**Data provided**
(** One external call. *)
Definition external {A} (f : Act (Shared St C) A) : Pub A := fun w =>
  let n := pw_calls w in
  let sh := moves n (pw_shared w) in
  match faults n with
  | NoFault => let '(r, sh) := f sh in (r, mkPubWorld sh (S n) (pw_stage w))
  | FaultBefore => (Raise outage, mkPubWorld sh (S n) (pw_stage w))
  | FaultAfter =>
      let '(r, sh) := f sh in
      (match r with Ret _ => Raise outage | Raise e => Raise e end, mkPubWorld sh (S n) (pw_stage w))
  end.

Definition set_stage (stage : pystr) : Pub unit := fun w => (Ret tt, mkPubWorld (pw_shared w) (pw_calls w) stage).
Definition get_stage : Pub pystr := fun w => (Ret (pw_stage w), w).

(** The parts of the shared state. *)
Definition on_catalog {A} (m : Sess CatalogDb A) : Pub A := external (fun sh =>
  let '(r, c) := m (sh_catalog sh) in (r, mkShared c (sh_parents sh) (sh_server sh) (sh_files sh))).
Definition on_parents {A} (m : Act (ParentDb C) A) : Pub A := external (fun sh =>
  let '(r, p) := m (sh_parents sh) in (r, mkShared (sh_catalog sh) p (sh_server sh) (sh_files sh))).
Definition on_vectors (A : Type) (m : Act St A) : Pub A := external (fun sh =>
  let '(r, s) := m (sh_server sh) in (r, mkShared (sh_catalog sh) (sh_parents sh) s (sh_files sh))).
Definition on_files {A} (m : Act (gset pystr) A) : Pub A := external (fun sh =>
  let '(r, f) := m (sh_files sh) in (r, mkShared (sh_catalog sh) (sh_parents sh) (sh_server sh) f)).
Definition get_embeddings (texts : list pystr) : Pub (list Emb) := fun w =>
  external (pure (embed (pw_calls w) texts)) w.

(** ** Submitting an upload *)

Definition unlink_file (name : pystr) : Act (gset pystr) unit := fun files => (Ret tt, files ∖ {[name]}).

(** [_discard_upload]: errors of the file system are ignored. *)
Definition _discard_upload (u : StoredUpload) : Pub unit :=
  match object_file (su_object_key u) with
  | Some name => try_except (on_files (unlink_file name)) (fun _ => mret tt)
  | None => mret tt
  end.

(** [submit] *)
Definition submit (u : StoredUpload) (owner_id : Z) : Pub UploadReservation :=
  reservation ← try_except
    (kb ← on_catalog (ensure_knowledge_base env (pc_tenant_id config) owner_id (pc_knowledge_base_name config) None);
     on_catalog (reserve_upload env (mkUploadRequest (pc_tenant_id config) (kbr_id kb) (su_original_name u) owner_id
       (su_content_sha256 u) (su_object_key u) (su_media_type u) (su_size_bytes u) (build_profile config)
       (pc_vector_collection config) (pc_max_attempts config))))
    (fun e => _discard_upload u;; throw e);
  (if bool_decide (vr_source_object_key (ur_version reservation) <> su_object_key u) then _discard_upload u else mret tt);;
  mret reservation.
Lemma build_scope_parts b sc :
  plain_build b -> build_scope b = Ret sc -> scope_stripped sc /\ scope_parts sc = metadata_scope (build_metadata b).
Proof.
  unfold plain_build. intros F H. unfold build_scope, build_version_scope in H.
  apply outcome_bind_inv in H as (? & _ & (ST & _ & E1 & E2 & E3 & E4 & E5)%make_index_scope_inv). split; [done|].
  unfold scope_parts. rewrite E1, E2, E3, E4, E5. clear E1 E2 E3 E4 E5.
  assert (forall s, _normalize_metadata_text nfc (Some s) = s -> py_strip s = s) as K.
  { intros s <-. apply py_strip_idem. }
  unfold metadata_scope, build_metadata in *. cbn [am_tenant_id am_knowledge_base_id am_document_id am_document_version_id
    am_index_version] in *. rewrite !Forall_cons in F. destruct F as (F1 & F2 & F3 & F4 & F5 & _).
  by rewrite !K.
Qed.

End published.
(* ===== verification/PublicationWitness.v ===== *)
(** * A publication in the small

    A vector store kept in a map, with the laws of the server, and concrete runs to
    which the theorems on publications apply. *)

From S2P Require Import Prelude PyBase Errors Session CatalogSchema Catalog CatalogJobs CatalogCleanup CatalogInv CatalogSystem CatalogClaim CatalogEvolve CatalogPublish Chunking Filters FiltersProps VectorStore VectorProps ParentStore ParentProps Publication PublicationProps PublicationBuild PublicationIsolation.

Open Scope Z_scope.

(** ** A server *)

Abbreviation Rows := (gmap pystr (list (VectorRow unit))).
Definition rows_of (s : Rows) (c : pystr) : list (VectorRow unit) := default [] (s !! c).

Definition map_server : MilvusServer Rows unit :=
  mkMilvusServer Rows unit
    (fun c s => (Ret (bool_decide (is_Some (s !! c))), s))
    (fun _ s => (Ret (Some _CATALOG_SCHEMA_FIELDS), s))
    (fun _ _ _ s => (Ret tt, s))
    (fun c data s => (Ret (mkInsertResponse None None), <[c := rows_of s c ++ data]> s))
    (fun c text s => match parse_filter text with
                     | Some e => (Ret None, <[c := List.filter (fun x => negb (matches e (row_entity x))) (rows_of s c)]> s)
                     | None => (Raise (EValue "filter"%py), s)
                     end)
    (fun c text limit offset s => match parse_filter text with
                     | Some e => (Ret (take (Z.to_nat limit) (drop (Z.to_nat offset)
                                    (List.filter (fun x => matches e (row_entity x)) (rows_of s c)))), s)
                     | None => (Raise (EValue "filter"%py), s)
                     end).

Lemma map_server_laws : @MilvusLaws Rows unit map_server.
Proof.
  refine (@mkMilvusLaws _ _ map_server rows_of _ _ _ _ _ _); try done; simpl.
  - intros c data s r s' [= <- <-]. split; [intros k N; unfold rows_of; by rewrite lookup_insert_ne|].
    exists data. split_and!; [done| |done]. unfold rows_of at 1. by rewrite lookup_insert_eq.
  - intros c text e s r s' -> [= <- <-]. split; [intros k N; unfold rows_of; by rewrite lookup_insert_ne|].
    exists []. split_and!; [apply sublist_nil_l| |done]. unfold rows_of at 1. rewrite lookup_insert_eq. simpl. by rewrite app_nil_r.
  - intros c text e limit offset s r s' -> _ _ [= <- <-]. done.
Defined.

(** ** A build *)

Definition get_ok {A} (o : outcome A) : match o with Ret _ => A | Raise _ => unit end :=
  match o with Ret a => a | Raise _ => tt end.

(** The build of the first upload. *)
Definition build_1 : VersionBuild := Eval vm_compute in get_ok (load_build job_1 (Some "t"%py) (cat_run cs_reserved)).1.
Definition scope_1 : IndexVersionScope := Eval vm_compute in get_ok (build_scope build_1).

Lemma build_1_loaded : load_build job_1 (Some "t"%py) (cat_run cs_reserved) = (Ret build_1, cat_run cs_reserved).
Proof. vm_compute. reflexivity. Qed.

(** The world: the upload is on disk, the stores are empty. *)
Abbreviation World := (PubWorld Rows (gmap pystr Chunk)).
Definition world_of (cs : list CatalogCall) : World :=
  mkPubWorld (mkShared (cat_run cs) (mkParentDb ∅ ∅) ∅ {["a"%py]}) 0 "reserve"%py.
Definition no_moves (n : nat) (sh : Shared Rows (gmap pystr Chunk)) := sh.
Definition no_faults (n : nat) : fault := NoFault.

Definition pages (_ : pystr) : outcome (list RawDoc) := Ret [mkRawDoc (Some 1) None None (Some "one page"%py)].
Definition object_1 (key : pystr) : option pystr := if decide (key = "obj/a"%py) then Some "a"%py else None.

Definition run_build : World -> outcome PublicationOutcome * World :=
  @build_and_publish Rows unit (gmap pystr Chunk) map_server map_cache cat_env no_moves no_faults
    (loader (fun s => s) (fun _ => cat_hex 97) (fun s => [s]) (fun s => [s]) (fun s => [s]) pages pages pages
       (fun _ => Raise EKey) 10 100)
    (make_metadata (fun s => s)) (fun _ l => Ret ((fun _ => tt) <$> l)) object_1 (fun _ _ => 5) 8 1 build_1 None scope_1.

Lemma no_moves_catalog n sh :
  rtc (catalog_step cat_env) (w_db (sh_catalog sh)) (w_db (sh_catalog (no_moves n sh))).
Proof. apply rtc_refl. Qed.

Definition is_ok {A B} (p : outcome A * B) : bool := match p.1 with Ret _ => true | Raise _ => false end.


(** ** A build that fails *)

Definition run_failure : World -> outcome PublicationOutcome * World :=
  @handle_build_failure Rows unit (gmap pystr Chunk) map_server map_cache cat_env no_moves no_faults object_1 build_1 None scope_1
    (ERuntime "Milvus exact verification failed"%py).

Lemma build_1_of : build_of (w_db (cat_run cs_reserved)) build_1.
Proof. eapply loaded_build_of; [apply (catalog_reachable_inv cat_env), cat_run_reachable|apply build_1_loaded]. Qed.

Lemma failed_build_is_cleaned_safely_witness :
  exists e w', run_failure (world_of cs_reserved) = (Raise e, w') /\ sh_files (pw_shared w') = ∅ /\
    cleaned_when_dead no_moves version_1 (world_of cs_reserved) w'.
Proof.
  assert (match run_failure (world_of cs_reserved) with (Raise _, w) => bool_decide (sh_files (pw_shared w) = ∅) | _ => false end
          = true) as OK by (vm_compute; reflexivity).
  destruct (run_failure (world_of cs_reserved)) as [[o|e] w'] eqn:E; [discriminate OK|].
  exists e, w'. split; [reflexivity|]. split; [apply (bool_decide_unpack _); rewrite OK; exact I|].
  destruct (@failed_build_is_cleaned_safely Rows unit (gmap pystr Chunk) map_server map_cache cat_env no_moves no_faults object_1
    no_moves_catalog build_1 None scope_1 (ERuntime "Milvus exact verification failed"%py) (world_of cs_reserved) (Raise e) w'
    (cat_run_reachable cs_reserved) build_1_of E) as (_ & K & _). exact K.
Defined.

(** ** An answer that is lost *)

Definition build_2 : VersionBuild := Eval vm_compute in get_ok (load_build job_1 (Some "t"%py) (cat_run cs_staged)).1.
Definition lose_first (n : nat) : fault := match n with O => FaultAfter | _ => NoFault end.

Lemma build_2_of : build_of (w_db (cat_run cs_staged)) build_2.
Proof.
  apply (loaded_build_of job_1 (Some "t"%py) (cat_run cs_staged) build_2 (cat_run cs_staged));
    [apply (catalog_reachable_inv cat_env), cat_run_reachable|]. vm_compute. reflexivity.
Qed.

Lemma publication_outcome_is_reliable_witness :
  exists r w', @_publish_with_reconciliation Rows (gmap pystr Chunk) no_moves lose_first build_2 (Some exec_1)
    (world_of cs_staged) = (Ret r, w') /\ pr_published r = true.
Proof.
  assert (is_ok (after_publish no_moves build_2 (Some exec_1) (world_of cs_staged)) = true) as OK by (vm_compute; reflexivity).
  destruct (after_publish no_moves build_2 (Some exec_1) (world_of cs_staged)) as [[r1|e] sh1] eqn:E; [|discriminate OK].
  assert (exists j v d, published_at (w_db (sh_catalog sh1)) job_1 j v d) as (j & v & d & P).
  { pose proof (catalog_reachable_inv cat_env _ (cat_run_reachable cs_staged)) as I. unfold after_publish in E.
    destruct (publish _ _ _ _ _) as [r c] eqn:EP. injection E as -> <-. apply publish_result in EP as (j & v & d & P & _); [|done].
    by exists j, v, d. }
  destruct (@publication_outcome_is_reliable Rows (gmap pystr Chunk) cat_env no_moves lose_first no_moves_catalog build_2
    (Some exec_1) (world_of cs_staged) (cat_run_reachable cs_staged) build_2_of) as [_ K].
  destruct (K r1 sh1 j v d E eq_refl eq_refl P) as (r & w' & H & Hp & _). exists r, w'. split; [exact H|exact Hp].
Defined.

(** ** Another version's file *)

Definition shared_disk : World := mkPubWorld (mkShared (cat_run cs_reserved) (mkParentDb ∅ ∅) ∅ {["a"%py; "z"%py]}) 0 "reserve"%py.

(** A call fails during verification: the build fails and is cleaned up. *)
Definition lose_verify (n : nat) : fault := match n with 17%nat => FaultBefore | _ => NoFault end.

(** Meanwhile another process uploads a file. *)
Definition busy_moves (n : nat) (sh : Shared Rows (gmap pystr Chunk)) :=
  mkShared (sh_catalog sh) (sh_parents sh) (sh_server sh) (sh_files sh ∪ {["y"%py]}).
Definition watch_z (f : pystr) : bool := bool_decide (f = "z"%py).

Definition run_whole : World -> outcome PublicationOutcome * World :=
  try_except
    (@build_and_publish Rows unit (gmap pystr Chunk) map_server map_cache cat_env busy_moves lose_verify
      (loader (fun s => s) (fun _ => cat_hex 97) (fun s => [s]) (fun s => [s]) (fun s => [s]) pages pages pages
         (fun _ => Raise EKey) 10 100)
      (make_metadata (fun s => s)) (fun _ l => Ret ((fun _ => tt) <$> l)) object_1 (fun _ _ => 5) 8 1 build_1 None scope_1)
    (@handle_build_failure Rows unit (gmap pystr Chunk) map_server map_cache cat_env busy_moves lose_verify object_1 build_1 None
      scope_1).

Lemma build_touches_only_its_version_witness :
  exists e w', run_whole shared_disk = (Raise e, w') /\ sh_files (pw_shared w') = {["y"%py; "z"%py]} /\
    other_files object_1 "obj/a"%py watch_z (sh_files (pw_shared w')) =
      other_files object_1 "obj/a"%py watch_z {["a"%py; "z"%py]}.
Proof.
  assert (match run_whole shared_disk with (Raise _, w) => bool_decide (sh_files (pw_shared w) = {["y"%py; "z"%py]}) | _ => false end
          = true) as OK by (vm_compute; reflexivity).
  destruct (run_whole shared_disk) as [[o|e] w'] eqn:E; [discriminate OK|].
  exists e, w'. split; [reflexivity|]. split; [apply (bool_decide_unpack _); rewrite OK; exact I|].
  apply (@build_touches_only_its_version Rows unit (gmap pystr Chunk) map_server map_server_laws map_cache cat_env busy_moves
           lose_verify (fun s => s) (fun _ => cat_hex 97) (fun s => [s]) (fun s => [s]) (fun s => [s]) pages pages pages
           (fun _ => Raise EKey) 10 100 (fun _ l => Ret ((fun _ => tt) <$> l)) object_1 (fun _ _ => 5) 8 1
           (fun _ => true) watch_z build_1 None scope_1 shared_disk (Raise e) w').
  - intros n sh T. split; [exact T|]. split; [reflexivity|]. split; [reflexivity|]. apply set_eq. intros f.
    unfold other_files. simpl. rewrite !elem_of_filter, !elem_of_difference, elem_of_union, !elem_of_singleton.
    unfold watch_z. rewrite bool_decide_eq_true. clear. naive_solver.
  - vm_compute. reflexivity.
  - unfold plain_build. repeat constructor.
  - split; intros k r Hk; simpl in Hk; rewrite lookup_empty in Hk; discriminate.
  - exact E.
Defined.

**Work required**
When a line above includes the word "outage", please list that line.

**Response**
  | FaultBefore => (Raise outage, mkPubWorld sh (S n) (pw_stage w))
      (match r with Ret _ => Raise outage | Raise e => Raise e end, mkPubWorld sh (S n) (pw_stage w))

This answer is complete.